**Task description:** Please give back, word for word, only the lines starting at the one containing "(codeseparator_pos d) true" and ending at the one containing "Definition init_validation_weight (d" within the material below.

=== Section Start ===

(** "Stack": the arms that need only the main stack. *)
Definition op_stack (opcode : Opcode) (s : Stack) : res Error Stack :=
  match opcode with
  | OP_2DROP => stk (GS.drop s 2)
  | OP_2DUP => stk (GS.dup s 2)
  | OP_3DUP => stk (GS.dup s 3)
  | OP_2OVER => stk (GS.over s 2)
  | OP_2ROT => stk (GS.rot s 2)
  | OP_2SWAP => stk (GS.swap s 2)
  | OP_IFDUP =>
      b ← stk (GS.peek_bool s);
      if (b : bool) then stk (GS.dup s 1) else Ok s
  | OP_DEPTH => GS.push_num s (Z.of_nat (GS.len s))
  | OP_DROP => stk (GS.drop s 1)
  | OP_DUP => stk (GS.dup s 1)
  | OP_NIP => stk (GS.nip s)
  | OP_OVER => stk (GS.over s 1)
  | OP_PICK | OP_ROLL => op_pick_roll opcode s
  | OP_ROT => stk (GS.rot s 1)
  | OP_SWAP => stk (GS.swap s 1)
  | OP_TUCK => stk (GS.tuck s)
  | _ => Panic
  end.

(** [OP_SIZE]. *)
Definition op_size (s : Stack) : res Error Stack :=
  x ← stk (GS.last s);
  GS.push_num s (Z.of_nat (length x)).

(** [OP_EQUAL] and [OP_EQUALVERIFY]. *)
Definition op_equal (opcode : Opcode) (op : Z) (s : Stack) : res Error Stack :=
  '(x, s) ← stk (GS.pop s);
  '(y, s) ← stk (GS.pop s);
  let equal := bool_decide (x = y) in
  if bool_decide (opcode = OP_EQUAL) then Ok (GS.push_bool s equal)
  else reject_if (negb equal) (Verify op);; Ok s.

(** [OP_NUMEQUALVERIFY]. *)
Definition op_numequalverify (op : Z) (s : Stack) : res Error Stack :=
  '(v1, s) ← stk (GS.pop_num s);
  '(v2, s) ← stk (GS.pop_num s);
  reject_if (negb (v1 =? v2)) (Verify op);;
  Ok s.

(** [OP_WITHIN]: x min max. *)
Definition op_within (s : Stack) : res Error Stack :=
  '(v1, s) ← stk (GS.pop_num s);
  '(v2, s) ← stk (GS.pop_num s);
  '(v3, s) ← stk (GS.pop_num s);
  Ok (GS.push_bool s ((v2 <=? v3) && (v3 <? v1))).
(* ===== verification/Interpreter.v ===== *)
(** * Script verification ([crates/subcoin-script/src/interpreter.rs])

    [verify_script] evaluates the unlocking and the locking script on one
    stack, then the redeem script of a pay-to-script-hash output and the
    witness program of a segwit output. *)

From Stdlib Require Import ZArith Lia.
From stdpp Require Import prelude.
From S2P Require Import Prelude Opcode ScriptNum ScriptTypes Stack CheckSig Sample MultiSig Eval EvalFacts.

(** Constants of [bitcoin::taproot]. *)
Definition TAPROOT_ANNEX_PREFIX : Z := 0x50.
Definition TAPROOT_CONTROL_BASE_SIZE : nat := 33.
Definition TAPROOT_CONTROL_NODE_SIZE : nat := 32.
Definition TAPROOT_CONTROL_MAX_SIZE : nat := (33 + 32 * 128)%nat.
Definition TAPROOT_LEAF_MASK : Z := 0xfe.
Definition TAPROOT_LEAF_TAPSCRIPT : Z := 0xc0.

(** [bitcoin::WitnessProgram]. *)
Record WitnessProgram := mk_witness_program {
  wp_version : Z;
  wp_program : bytes;
}.

Definition is_op_success (opcode : Z) : bool :=
  (opcode =? 0x50) || ((0x7b <=? opcode) && (opcode <=? 0xb9)).

Section interpreter.
Context `{!ScriptApi} `{!HashApi} `{!KeyApi, !SignatureChecker}.

Definition parse_witness_program (script_pubkey : bytes) : res Error (option WitnessProgram) :=
  match witness_version script_pubkey with
  | Some version =>
      bs ← slice_from script_pubkey 2;
      match witness_program_new version bs with
      | inr program => Ok (Some {| wp_version := version; wp_program := program |})
      | inl _ => Err WitnessProgramWrongLength
      end
  | None => Ok None
  end.

(** The OP_SUCCESSx scan of a tapscript: [true] when the script succeeds at
    once. *)
Fixpoint scan_op_success (l : list (ExtError + Instruction)) (flags : Z) : res Error bool :=
  match l with
  | [] => Ok false
  | inl e :: _ => Err (ReadInstruction e)
  | inr (PushBytes _) :: _ => Err BadOpcode
  | inr (Op opcode) :: l =>
      if is_op_success opcode then
        reject_if (intersects flags VerifyFlags.DISCOURAGE_OP_SUCCESS) DiscourageOpSuccess;;
        Ok true
      else scan_op_success l flags
  end.

Definition execute_witness_script (stack_span : list bytes) (exec_script : bytes) (flags : Z)
    (sig_version : SigVersion) (exec_data : ScriptExecutionData) : res Error unit :=
  let stack := GS.new stack_span true in
  succeeded ←
    (if bool_decide (sig_version = Tapscript) then
       b ← scan_op_success (instructions exec_script) flags;
       if (b : bool) then Ok true
       else
         reject_if (MAX_STACK_SIZE <? GS.len stack)%nat StackSize;;
         Ok false
     else Ok false);
  if (succeeded : bool) then Ok tt
  else
    reject_if (existsb (fun elem => (MAX_SCRIPT_ELEMENT_SIZE <? length elem)%nat) (data stack))
      PushSize;;
    '(_, stack, _) ← eval_script stack exec_script flags sig_version exec_data;
    reject_if (negb (GS.len stack =? 1)%nat) CleanStack;;
    b ← stk (GS.peek_bool stack);
    reject_if (negb b) EvalFalse.

(** The execution data of a taproot input, and the stack without the annex. *)
Definition take_annex (witness_stack : Stack) : res Error (ScriptExecutionData * Stack) :=
  '(annex, witness_stack) ←
    (if (2 <=? GS.len witness_stack)%nat then
       top ← stk (GS.last witness_stack);
       match top with
       | b :: _ =>
           if b =? TAPROOT_ANNEX_PREFIX then
             '(annex, witness_stack) ← stk (GS.pop witness_stack);
             Ok (Some annex, witness_stack)
           else Ok (None, witness_stack)
       | [] => Ok (None, witness_stack)
       end
     else Ok (None, witness_stack));
  let d := default_exec_data in
  Ok (mk_exec_data (tapleaf_hash_init d) (tapleaf_hash d) (codeseparator_pos_init d)
        (codeseparator_pos d) true
        (match annex with Some _ => true | None => annex_present d end)
        (match annex with Some a => sha256 a | None => annex_hash d end)
        annex (validation_weight_left_init d) (validation_weight_left d) (output_hash d),
      witness_stack).

Definition set_tapleaf_hash (d : ScriptExecutionData) (h : bytes) (init : bool) :=
  mk_exec_data init h (codeseparator_pos_init d) (codeseparator_pos d) (annex_init d)
    (annex_present d) (annex_hash d) (annex d) (validation_weight_left_init d)
    (validation_weight_left d) (output_hash d).

Definition init_validation_weight (d : ScriptExecutionData) (w : Z) :=
  mk_exec_data (tapleaf_hash_init d) (tapleaf_hash d) (codeseparator_pos_init d)
    (codeseparator_pos d) (annex_init d) (annex_present d) (annex_hash d) (annex d)
    true w (output_hash d).

(** Key path: the witness is a single signature. *)
Definition verify_key_path (witness_stack : Stack) (program : bytes)
    (exec_data : ScriptExecutionData) : res Error unit :=
  sig ← stk (GS.last witness_stack);
  sig ← map_err SchnorrSignature (of_sum (schnorr_from_slice sig));
  pubkey ← map_err Secp256k1 (of_sum (xonly_from_slice program));
  map_err Signature (sc_check_schnorr_signature sig pubkey Taproot exec_data);;
  Ok tt.

Definition wrong_control_size (control : bytes) : bool :=
  (length control <? TAPROOT_CONTROL_BASE_SIZE)%nat ||
  (TAPROOT_CONTROL_MAX_SIZE <? length control)%nat ||
  negb (((length control - TAPROOT_CONTROL_BASE_SIZE) mod TAPROOT_CONTROL_NODE_SIZE =? 0)%nat).

(** Script path: the witness ends with the script and the control block. *)
Definition verify_script_path (witness : list bytes) (witness_stack : Stack) (program : bytes)
    (flags : Z) (exec_data : ScriptExecutionData) : res Error unit :=
  '(control, witness_stack) ← stk (GS.pop witness_stack);
  '(script, witness_stack) ← stk (GS.pop witness_stack);
  reject_if (wrong_control_size control) TaprootWrongControlSize;;
  c0 ← index control 0;
  let leaf_version := Z.land c0 TAPROOT_LEAF_MASK in
  leaf ← expect (leaf_version_from_consensus leaf_version);
  let tapleaf_hash := tap_leaf_hash script leaf in
  control_block ← map_err TaprootErr (of_sum (control_block_decode control));
  output_key ← map_err Secp256k1 (of_sum (xonly_from_slice program));
  reject_if (negb (verify_taproot_commitment control_block output_key script))
    WitnessProgramMismatch;;
  let exec_data := set_tapleaf_hash exec_data tapleaf_hash true in
  if leaf_version =? TAPROOT_LEAF_TAPSCRIPT then
    let exec_data :=
      init_validation_weight exec_data (witness_size witness + VALIDATION_WEIGHT_OFFSET) in
    execute_witness_script (data witness_stack) script flags Tapscript exec_data
  else
    reject_if (intersects flags VerifyFlags.DISCOURAGE_UPGRADABLE_TAPROOT_VERSION)
      DiscourageUpgradableTaprootVersion.

(** [DUP HASH160 <program> EQUALVERIFY CHECKSIG]. *)
Definition p2wpkh_script (program : bytes) : bytes :=
  [as_u8 OP_DUP; as_u8 OP_HASH160] ++ push_slice program ++
  [as_u8 OP_EQUALVERIFY; as_u8 OP_CHECKSIG].

Definition verify_witness_v0 (witness_stack : Stack) (program : bytes) (flags : Z)
    : res Error unit :=
  if (length program =? WITNESS_V0_SCRIPTHASH_SIZE)%nat then
    reject_if (GS.is_empty witness_stack) WitnessProgramWitnessEmpty;;
    '(witness_script, witness_stack) ← stk (GS.pop witness_stack);
    reject_if (negb (bool_decide (sha256 witness_script = program))) WitnessProgramMismatch;;
    execute_witness_script (data witness_stack) witness_script flags WitnessV0 default_exec_data
  else if (length program =? WITNESS_V0_KEYHASH_SIZE)%nat then
    reject_if (negb (GS.len witness_stack =? 2)%nat) WitnessProgramMismatch;;
    execute_witness_script (data witness_stack) (p2wpkh_script program) flags WitnessV0
      default_exec_data
  else Panic.

Definition verify_witness_program (witness : list bytes) (witness_program : WitnessProgram)
    (flags : Z) (is_p2sh : bool) : res Error unit :=
  let witness_stack := GS.with_data witness in
  let version := wp_version witness_program in
  let program := wp_program witness_program in
  if version =? 0 then verify_witness_v0 witness_stack program flags
  else if (version =? 1) && (length program =? WITNESS_V0_TAPROOT_SIZE)%nat && negb is_p2sh then
    if negb (intersects flags VerifyFlags.TAPROOT) then Ok tt
    else
      reject_if (GS.is_empty witness_stack) WitnessProgramWitnessEmpty;;
      '(exec_data, witness_stack) ← take_annex witness_stack;
      if (GS.len witness_stack =? 1)%nat then verify_key_path witness_stack program exec_data
      else verify_script_path witness witness_stack program flags exec_data
  else
    reject_if (intersects flags VerifyFlags.DISCOURAGE_UPGRADABLE_WITNESS_PROGRAM)
      DiscourageUpgradableWitnessProgram.

(** "Bare witness program": whether there was one, and the stack. *)
Definition verify_bare_witness (script_sig script_pubkey : bytes) (witness : list bytes)
    (flags : Z) (stack : Stack) : res Error (bool * Stack) :=
  if intersects flags VerifyFlags.WITNESS then
    program ← parse_witness_program script_pubkey;
    match program with
    | Some witness_program =>
        reject_if (negb (bool_decide (script_sig = []))) WitnessMalleated;;
        verify_witness_program witness witness_program flags false;;
        Ok (true, GS.truncate stack 1)
    | None => Ok (false, stack)
    end
  else Ok (false, stack).

(** "Additional validation for spend-to-script-hash transactions". *)
Definition verify_redeem_script (script_sig : bytes) (witness : list bytes) (flags : Z)
    (had_witness : bool) (stack_copy : Stack) : res Error (bool * Stack) :=
  reject_if (negb (is_push_only script_sig)) SigPushOnly;;
  let stack := stack_copy in
  rassert (negb (GS.is_empty stack));;
  '(pubkey2, stack) ← stk (GS.pop stack);
  '(_, stack, _) ← eval_script stack pubkey2 flags Base default_exec_data;
  reject_if (GS.is_empty stack) EvalFalse;;
  b ← stk (GS.peek_bool stack);
  reject_if (negb b) EvalFalse;;
  if intersects flags VerifyFlags.WITNESS then
    program ← parse_witness_program pubkey2;
    match program with
    | Some witness_program =>
        rassert (Z.of_nat (length pubkey2) <=? u32_max);;
        let redeem_script := push_slice pubkey2 in
        reject_if (negb (bool_decide (script_sig = redeem_script))) WitnessMalleatedP2SH;;
        verify_witness_program witness witness_program flags true;;
        Ok (true, GS.truncate stack 1)
    | None => Ok (had_witness, stack)
    end
  else Ok (had_witness, stack).

(** The clean stack and unexpected witness checks. *)
Definition final_checks (witness : list bytes) (flags : Z) (had_witness : bool) (stack : Stack)
    : res Error unit :=
  (if intersects flags VerifyFlags.CLEANSTACK then
     rassert (verify_p2sh flags && verify_witness flags);;
     reject_if (negb (GS.len stack =? 1)%nat) CleanStack
   else Ok tt);;
  (if intersects flags VerifyFlags.WITNESS then
     rassert (verify_p2sh flags);;
     reject_if (negb had_witness && negb (bool_decide (witness = []))) WitnessUnexpected
   else Ok tt).

(** Verifies the script validity. *)
Definition verify_script (script_sig script_pubkey : bytes) (witness : list bytes) (flags : Z)
    : res Error unit :=
  reject_if (intersects flags VerifyFlags.SIGPUSHONLY && negb (is_push_only script_sig))
    SigPushOnly;;
  '(_, stack, _) ← eval_script (GS.with_flags flags) script_sig flags Base default_exec_data;
  let stack_copy_for_p2sh := if intersects flags VerifyFlags.P2SH then Some stack else None in
  '(_, stack, _) ← eval_script stack script_pubkey flags Base default_exec_data;
  reject_if (GS.is_empty stack) EvalFalse;;
  b ← stk (GS.peek_bool stack);
  reject_if (negb b) EvalFalse;;
  '(had_witness, stack) ← verify_bare_witness script_sig script_pubkey witness flags stack;
  '(had_witness, stack) ←
    (match stack_copy_for_p2sh with
     | Some stack_copy =>
         if is_p2sh script_pubkey
         then verify_redeem_script script_sig witness flags had_witness stack_copy
         else Ok (had_witness, stack)
     | None => Ok (had_witness, stack)
     end);
  final_checks witness flags had_witness stack.
End interpreter.
(* ===== verification/SigChecker.v ===== *)
(** * Signature checkers ([crates/subcoin-script/src/signature_checker.rs])

    The two implementations of the [SignatureChecker] trait: [NoSignatureCheck]
    and [TransactionSignatureChecker], with the removal of [OP_CODESEPARATOR]
    from the script a legacy signature commits to and the time lock checks. *)

From Stdlib Require Import ZArith Lia.
From stdpp Require Import prelude.
From S2P Require Import Prelude Opcode ScriptNum ScriptTypes Stack CheckSig Sample MultiSig Eval EvalFacts Bitcoin.

(** [bitcoin::relative::LockTime]. *)
Inductive RelativeLockTime :=
| RelBlocks (h : Z)
| RelTime (t : Z).

(** Lock times, signature hashes and signature verification of the bitcoin and
    secp256k1 crates. *)
Class SighashApi `{!KeyApi} := {
  absolute_from_consensus : Z -> AbsoluteLockTime;
  (** [Sequence::to_relative_lock_time], and [relative::LockTime::from_consensus]
      which goes through it. *)
  to_relative_lock_time : Z -> option RelativeLockTime;
  (** [SighashCache::legacy_signature_hash] on transaction, input and script. *)
  legacy_signature_hash : Transaction -> nat -> bytes -> Z -> ExtError + bytes;
  (** [segwit_v0_encode_signing_data_to] then the hash: fails on a bad input index. *)
  segwit_v0_signature_hash : Transaction -> nat -> bytes -> Z -> Z -> option bytes;
  (** [taproot_signature_hash] with [Prevouts::All]. *)
  taproot_signature_hash :
    Transaction -> nat -> list TxOut -> option bytes -> bytes -> Z -> schnorr_signature ->
    ExtError + bytes;
  (** [Annex::new] accepts the annex. *)
  annex_new : bytes -> bool;
  verify_ecdsa : bytes -> ecdsa_signature -> public_key -> bool;
  verify_schnorr : schnorr_signature -> bytes -> xonly_public_key -> bool;
}.

(** What the documentation of the lock time types states (BIP 65 and BIP 68). *)
Class LockTimeLaws `{SighashApi} : Prop := {
  absolute_threshold n :
    absolute_from_consensus n = if n <? 500000000 then AbsBlocks n else AbsSeconds n;
  relative_bits n :
    is_u32 n ->
    to_relative_lock_time n =
      if Z.testbit n 31 then None
      else if Z.testbit n 22 then Some (RelTime (n mod 65536))
      else Some (RelBlocks (n mod 65536));
}.

(** ** [remove_op_codeseparator] *)

Inductive BaseSighashScript :=
| Original (script : bytes)
| Sanitized (script : bytes).

Definition as_script (b : BaseSighashScript) : bytes :=
  match b with
  | Original script => script
  | Sanitized script => script
  end.

Section codeseparator.
Context `{!ScriptApi}.

(** [instructions().any(...)]: a parse error panics, unless a separator comes
    first. *)
Fixpoint has_code_separators {E} (l : list (ExtError + Instruction)) : res E bool :=
  match l with
  | [] => Ok false
  | inl _ :: _ => Panic
  | inr (Op op) :: l =>
      if op =? as_u8 OP_CODESEPARATOR then Ok true else has_code_separators l
  | inr (PushBytes _) :: l => has_code_separators l
  end.
(* ===== verification/PalletTypes.v ===== *)
(** * Transaction types of the runtime ([crates/pallet-bitcoin/src/types.rs])

    The pallet's own representation of Bitcoin transactions, and the
    conversions from and to rust-bitcoin. *)

From Stdlib Require Import ZArith Lia.
From stdpp Require Import prelude.
From S2P Require Import Prelude Bitcoin Runtime.

Module Types.

Inductive LockTime :=
| Height (n : Z)
| Time (n : Z).

Record RegularTxIn := mk_regular_txin {
  previous_output : Runtime.OutPoint;
  unlocking_script : bytes;
  sequence : Z;
  witness : list bytes;
}.

Inductive TxIn :=
| Coinbase (data : bytes) (sequence : Z)
| Regular (i : RegularTxIn).

Record TxOut := mk_txout {
  value : Z;
  script_pubkey : bytes;
}.

Record Transaction := mk_transaction {
  version : Z;
  lock_time : LockTime;
  input : list TxIn;
  output : list TxOut;
}.

(** ** Conversions *)

Definition lock_time_from (l : AbsoluteLockTime) : LockTime :=
  match l with
  | AbsBlocks n => Height n
  | AbsSeconds n => Time n
  end.

Section conversions.
Context `{!TxApi} {E : Type}.

(** Back to the consensus value; a value on the wrong side of the threshold
    panics. *)
Definition lock_time_into (l : LockTime) : res E Z :=
  match l with
  | Height n => expect (height_from_consensus n)
  | Time n => expect (time_from_consensus n)
  end.

Definition txin_from (i : Bitcoin.TxIn) : TxIn :=
  if is_null (Bitcoin.previous_output i) then Coinbase (script_sig i) (Bitcoin.sequence i)
  else Regular (mk_regular_txin (Runtime.out_point_from (Bitcoin.previous_output i))
                  (script_sig i) (Bitcoin.sequence i) (txin_witness i)).

Definition txin_into (i : TxIn) : Bitcoin.TxIn :=
  match i with
  | Coinbase data sequence => mk_txin null_outpoint data sequence []
  | Regular r =>
      mk_txin (Runtime.out_point_into (previous_output r)) (unlocking_script r) (sequence r) (witness r)
  end.

Definition transaction_into (val : Transaction) : res E Bitcoin.Transaction :=
  lock_time ← lock_time_into (lock_time val);
  mret (mk_tx (version val) lock_time
    (map txin_into (input val))
    (map (fun o => Bitcoin.mk_txout (value o) (script_pubkey o)) (output val))).

Definition transaction_from (btc_tx : Bitcoin.Transaction) : Transaction :=
  mk_transaction (tx_version btc_tx)
    (lock_time_from (lock_time_from_consensus (tx_lock_time btc_tx)))
    (map txin_from (tx_input btc_tx))
    (map (fun o => mk_txout (Bitcoin.value o) (Bitcoin.script_pubkey o)) (tx_output btc_tx)).

(** ** Round trip *)

(** What survives the conversion: the witness of an input with the null
    out point does not. *)
Definition drop_null_witness (i : Bitcoin.TxIn) : Bitcoin.TxIn :=
  if is_null (Bitcoin.previous_output i)
  then mk_txin (Bitcoin.previous_output i) (script_sig i) (Bitcoin.sequence i) []
  else i.

Definition stored (tx : Bitcoin.Transaction) : Bitcoin.Transaction :=
  mk_tx (tx_version tx) (tx_lock_time tx) (map drop_null_witness (tx_input tx)) (tx_output tx).

Lemma txin_roundtrip (i : Bitcoin.TxIn) : txin_into (txin_from i) = drop_null_witness i.
Proof.
  unfold txin_from, drop_null_witness, is_null. case_bool_decide as Hn; cbn.
  - by rewrite Hn.
  - rewrite Runtime.out_point_into_from. by destruct i.
Qed.

Lemma transaction_roundtrip_full `{!TxLaws} (tx : Bitcoin.Transaction) :
  transaction_into (transaction_from tx) = Ok (stored tx).
Proof.
  unfold transaction_into, transaction_from, stored, lock_time_into. cbn.
  rewrite lock_time_threshold, !map_map, (map_ext _ drop_null_witness) by apply txin_roundtrip.
  rewrite (map_ext (fun x => Bitcoin.mk_txout _ _) id), map_id by (intros x; by destruct x).
  destruct (Z.ltb_spec (tx_lock_time tx) LOCK_TIME_THRESHOLD) as [Hl | Hl]; cbn.
  - rewrite height_threshold. by destruct (Z.ltb_spec (tx_lock_time tx) LOCK_TIME_THRESHOLD); [| lia].
  - rewrite time_threshold. by destruct (Z.ltb_spec (tx_lock_time tx) LOCK_TIME_THRESHOLD); [lia |].
Qed.

Lemma stored_txid `{!TxLaws} (tx : Bitcoin.Transaction) : compute_txid (stored tx) = compute_txid tx.
Proof.
  apply compute_txid_witness. unfold without_witness, stored. cbn. f_equal. rewrite map_map.
  apply map_ext. intros i. unfold drop_null_witness. by destruct (is_null _).
Qed.

Lemma stored_inputs (tx : Bitcoin.Transaction) :
  map Bitcoin.previous_output (tx_input (stored tx)) = map Bitcoin.previous_output (tx_input tx).
Proof.
  cbn. rewrite map_map. apply map_ext. intros i. unfold drop_null_witness. by destruct (is_null _).
Qed.

Lemma stored_coinbase (tx : Bitcoin.Transaction) : is_coinbase (stored tx) = is_coinbase tx.
Proof.
  unfold is_coinbase. cbn. destruct (tx_input tx) as [| i [| ??]]; cbn; try done.
  unfold drop_null_witness. by destruct (is_null (Bitcoin.previous_output i)) eqn:Hn; cbn.
Qed.

(** a Bitcoin transaction stored in the runtime and read back has the same
    transaction id, version, lock time, outputs and inputs; only the witness of
    an input with the null out point, a coinbase's, is lost, so a transaction
    without one comes back unchanged. *)
Lemma transaction_roundtrip `{!TxLaws} (tx : Bitcoin.Transaction) :
  exists tx', transaction_into (transaction_from tx) = Ok tx' /\
    compute_txid tx' = compute_txid tx /\
    without_witness tx' = without_witness tx /\
    is_coinbase tx' = is_coinbase tx /\
    ((forall i, i ∈ tx_input tx -> is_null (Bitcoin.previous_output i) = true -> txin_witness i = []) ->
     tx' = tx).
Proof.
  exists (stored tx). split; [apply transaction_roundtrip_full |].
  split; [apply stored_txid |]. split; [| split; [apply stored_coinbase |]].
  - unfold without_witness, stored. cbn. f_equal. rewrite map_map.
    apply map_ext. intros i. unfold drop_null_witness. by destruct (is_null _).
  - intros Hw. destruct tx as [v l ins outs]. unfold stored. cbn in *. f_equal.
    rewrite <- (map_id ins) at 2. apply map_ext_in. intros i Hi%list_elem_of_In.
    specialize (Hw i Hi). unfold drop_null_witness.
    destruct (is_null _); [| done]. destruct i; cbn in *. by rewrite Hw.
Qed.
End conversions.

End Types.

Import (hints) SampleTx.

(** A coinbase with a witness: it comes back without. *)
Lemma transaction_roundtrip_witness :
  exists tx', Types.transaction_into (E := unit) (Types.transaction_from
      (mk_tx 2 0 [mk_txin null_outpoint [1; 2] 5 [replicate 32 0]] [])) = Ok tx' /\
    compute_txid (TxApi := SampleTx.tx_api) tx' = [2; 0; u32_max; 5] ++ replicate 32 0 ++ [1; 2].
Proof.
  destruct (Types.transaction_roundtrip (E := unit)
    (mk_tx 2 0 [mk_txin null_outpoint [1; 2] 5 [replicate 32 0]] [])) as (tx' & Hok & Hid & _).
  exists tx'. split; [exact Hok |]. rewrite Hid. reflexivity.
Defined.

=== Section End ===

**Task result:**
        (codeseparator_pos d) true
        (match annex with Some _ => true | None => annex_present d end)
        (match annex with Some a => sha256 a | None => annex_hash d end)
        annex (validation_weight_left_init d) (validation_weight_left d) (output_hash d),
      witness_stack).

Definition set_tapleaf_hash (d : ScriptExecutionData) (h : bytes) (init : bool) :=
  mk_exec_data init h (codeseparator_pos_init d) (codeseparator_pos d) (annex_init d)
    (annex_present d) (annex_hash d) (annex d) (validation_weight_left_init d)
    (validation_weight_left d) (output_hash d).

Definition init_validation_weight (d : ScriptExecutionData) (w : Z) :=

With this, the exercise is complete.